Data tersebut juga memperjelas bahwa pertumbuhan kripto secara keseluruhan telah terhenti. Sekitar 19% orang dewasa AS melaporkan pernah menggunakan mata uang kripto saat ini, dibandingkan dengan 16% pada tahun 2021. Untuk kelas aset dengan anggaran iklan Super Bowl selama bertahun-tahun, dukungan selebriti, keruntuhan besar, dan presiden yang menjabat secara aktif mendukungnya, hal tersebut merupakan hal yang sangat datar.
Laki-laki berusia 30 hingga 49 tahun memimpin semua kelompok dengan persentase 40%, dibandingkan dengan 17% perempuan dalam kelompok yang sama. Di antara orang dewasa berusia 18 hingga 29 tahun, 38% pria telah menggunakan kripto dibandingkan 15% wanita. Kesenjangan tersebut terus muncul di setiap siklus survei.

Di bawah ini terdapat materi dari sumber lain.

Lemma round2_bounds (q : Q) : (0 <= q <= 1)%Q -> (0 <= round2 q <= 1)%Q.
Proof.
  intros [H0 H1]. unfold round2.
  assert (L : 0 <= round_half_even (q * 100)).
  { apply round_half_even_lower. change (inject_Z 0) with 0%Q. lra. }
  assert (U : round_half_even (q * 100) <= 100).
  { apply round_half_even_upper. change (inject_Z 100) with 100%Q. lra. }
  assert (L' : (inject_Z 0 <= inject_Z (round_half_even (q * 100)))%Q)
    by (rewrite <- Zle_Qle; exact L).
  assert (U' : (inject_Z (round_half_even (q * 100)) <= inject_Z 100)%Q)
    by (rewrite <- Zle_Qle; exact U).
  change (inject_Z 0) with 0%Q in L'. change (inject_Z 100) with 100%Q in U'.
  split; [apply Qle_shift_div_l | apply Qle_shift_div_r]; lra.
Qed.

Lemma adjust_score_step (score : Q) (delta : Z) :
  adjust_score
    (if delta >? 20 then (score - (4 # 100) * inject_Z (delta - 20))%Q
     else (score + (1 # 10))%Q)
  = score_step score delta.
Proof. reflexivity. Qed.

Lemma score_step_le_1 (score : Q) (delta : Z) : (score_step score delta <= 1)%Q.
Proof.
  unfold score_step.
  destruct (Qgtb _ 1) eqn:H; [lra | apply Qgtb_false in H; exact H].
Qed.
(* ================================================================== *)
(** * What the handler never does on a well-formed request *)

(** X22: the classification the router returns is coherent: its score is a
    number between 0 and 1, its tier is the one the tier mapper gives that
    score under [CONFIG], and its model is the one [CONFIG] names for that
    tier. *)
Theorem routed_classification_coherent
  (JSON_stringify : jsval -> option jsstring)
  (axios_post : jsstring -> Completion jsval) (ollamaAvailable : bool)
  (CONFIG : Proxy.CONFIG.t) (prompt : jsstring) :
  exists c,
    Proxy.route JSON_stringify axios_post ollamaAvailable CONFIG prompt = Normal c /\
    Number.le #0 (cls_score c) /\ Number.le (cls_score c) #1 /\
    cls_tier c =
      rec_tier (Classifier.getModelForComplexity (cls_score c)
                                                 (Proxy.classifyConfig CONFIG)) /\
    cls_model c = Some (Extra.configuredModel CONFIG (cls_tier c)).
Proof.
  destruct (route_routed JSON_stringify axios_post ollamaAvailable CONFIG prompt)
    as (heuristic & E & R).
  destruct (calculateComplexity_string_bounds JSON_stringify prompt) as (q & Eq & Hq).
  rewrite Eq in E. inversion E; subst heuristic.
  eexists. split; [exact R|].
  unfold Spec.routed, Extra.configuredModel.
  destruct (if ollamaAvailable then _ else None) as [score|] eqn:S;
    cbn [cls_model cls_tier cls_score].
  - assert (B : Number.le #0 score /\ Number.le score #1).
    { destruct ollamaAvailable; [|discriminate S].
      unfold Spec.externalScore in S.
      destruct (Spec.responseText _); [|discriminate S].
      inversion S. cbn [Number.le]. apply clamp01_bounds. }
    destruct B as [B1 B2]. split; [exact B1|]. split; [exact B2|].
    split; [reflexivity | f_equal; apply recommendation_parts].
  - cbn [Number.le]. split; [apply Hq|]. split; [apply Hq|].
    split; [reflexivity | f_equal; apply recommendation_parts].
Qed.
(** * FreeBencode (lib/util/bencode.py): a shallow embedding and its properties

    The module is Python 2 code.  A Python [str] is a byte string and is
    modelled by [string]; [int]/[long] are unbounded and modelled by [Z];
    exceptions are modelled by an explicit outcome type.  The recursion
    limit of the interpreter is not part of the module and is not
    modelled. *)

From Stdlib Require Import ZArith Lia List String Ascii Bool Arith.
From Stdlib Require Import Permutation Sorted.
Import ListNotations.

Local Open Scope string_scope.
Local Open Scope Z_scope.

(** ** Python primitives used by the module *)

Module Py.

(** Exceptions that the module raises or lets escape.  [BencodeError]
    carries its message; the builtin exceptions are kept abstract. *)
Inductive exn : Type :=
| BencodeError (msg : string)
| ValueError
| TypeError
| IndexError
| KeyError.

(** The outcome of a call: a returned value, a raised exception, or the
    exhaustion of the recursion budget of the model (which the decoder is
    proved never to reach). *)
Inductive outcome (A : Type) : Type :=
| Ok (a : A)
| Raise (e : exn)
| OutOfFuel.

Arguments Ok {A} a.
Arguments Raise {A} e.
Arguments OutOfFuel {A}.

Definition bind {A B : Type} (m : outcome A) (k : A -> outcome B) : outcome B :=
  match m with
  | Ok a => k a
  | Raise e => Raise e
  | OutOfFuel => OutOfFuel
  end.

(** [len(s)] *)
Definition len (s : string) : Z := Z.of_nat (String.length s).

(** Truth value of a [str]: the empty string is false. *)
Definition truthy (s : string) : bool :=
  match s with
  | EmptyString => false
  | String _ _ => true
  end.

(** [s[n:]] for [n >= 0] *)
Fixpoint slice_from (n : nat) (s : string) : string :=
  match n, s with
  | O, _ => s
  | S n', String _ s' => slice_from n' s'
  | S _, EmptyString => EmptyString
  end.

(** [s[0:n]] for [n >= 0] *)
Fixpoint slice_to (n : nat) (s : string) : string :=
  match n, s with
  | O, _ => EmptyString
  | S n', String c s' => String c (slice_to n' s')
  | S _, EmptyString => EmptyString
  end.

(** [s[0]], which raises [IndexError] on the empty string. *)
Definition item0 (s : string) : outcome ascii :=
  match s with
  | EmptyString => Raise IndexError
  | String c _ => Ok c
  end.

(** [s.partition(sep)] for a one-character separator: the part before the
    first occurrence, the separator, and the part after it; when the
    separator does not occur, the whole string and two empty strings. *)
Fixpoint partition (sep : ascii) (s : string) : string * string * string :=
  match s with
  | EmptyString => (EmptyString, EmptyString, EmptyString)
  | String c s' =>
      if Ascii.eqb c sep then (EmptyString, String sep EmptyString, s')
      else let '(before, found, after) := partition sep s' in
           (String c before, found, after)
  end.

(** [c.isdigit()] for a single byte. *)
Definition isdigit (c : ascii) : bool :=
  let n := N_of_ascii c in (48 <=? n)%N && (n <=? 57)%N.

(** C [isspace] in the C locale: tab, newline, vertical tab, form feed,
    carriage return, space. *)
Definition isspace (c : ascii) : bool :=
  let n := N_of_ascii c in ((9 <=? n)%N && (n <=? 13)%N) || (n =? 32)%N.

Definition digit_val (c : ascii) : Z := Z.of_N (N_of_ascii c) - 48.

Definition digit_char (d : Z) : ascii := ascii_of_N (Z.to_N (48 + d)).

(** Value of a run of decimal digits, most significant first. *)
Fixpoint digits_value (acc : Z) (s : string) : Z :=
  match s with
  | EmptyString => acc
  | String c s' => digits_value (10 * acc + digit_val c) s'
  end.

Fixpoint all_digits (s : string) : bool :=
  match s with
  | EmptyString => true
  | String c s' => isdigit c && all_digits s'
  end.

Fixpoint skip_space (s : string) : string :=
  match s with
  | String c s' => if isspace c then skip_space s' else s
  | EmptyString => s
  end.

(** The longest prefix of digits and what follows it. *)
Fixpoint span_digits (s : string) : string * string :=
  match s with
  | String c s' =>
      if isdigit c then let '(ds, rest) := span_digits s' in (String c ds, rest)
      else (EmptyString, s)
  | EmptyString => (EmptyString, EmptyString)
  end.

(** The builtins [int(s)] and [long(s)] on a [str], as CPython 2.7
    implements them in base 10: white space, an optional sign, white
    space, at least one digit, for [long] an optional [L] or [l], white
    space, end of string.  [None] stands for the [ValueError] of the
    builtin. *)
Definition parse_literal (long_suffix : bool) (s : string) : option Z :=
  let s1 := skip_space s in
  let '(negative, s2) :=
    match s1 with
    | String "-" r => (true, r)
    | String "+" r => (false, r)
    | _ => (false, s1)
    end in
  let '(ds, rest) := span_digits (skip_space s2) in
  if truthy ds then
    let rest' :=
      match rest with
      | String "L" r => if long_suffix then r else rest
      | String "l" r => if long_suffix then r else rest
      | _ => rest
      end in
    if truthy (skip_space rest') then None
    else Some (if negative then - digits_value 0 ds else digits_value 0 ds)
  else None.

Dari segi pendapatan, tren kripto berlawanan arah dengan apa yang telah lama dijanjikan oleh industri. Masyarakat dewasa berpendapatan tinggi kini melaporkan penggunaan sebesar 27%, naik dari 17% pada tahun 2021. Penggunaan masyarakat berpendapatan menengah meningkat dari 17% menjadi 20%. Penduduk Amerika yang berpendapatan rendah naik dari 15% menjadi 16% – pada dasarnya datar. Promosi “penyeimbang finansial” belum muncul dalam data.
Survei Pew Research Center dilakukan pada 20-26 Januari 2026 terhadap 8.512 orang dewasa AS yang menjadi anggota American Trends Panel di pusat tersebut.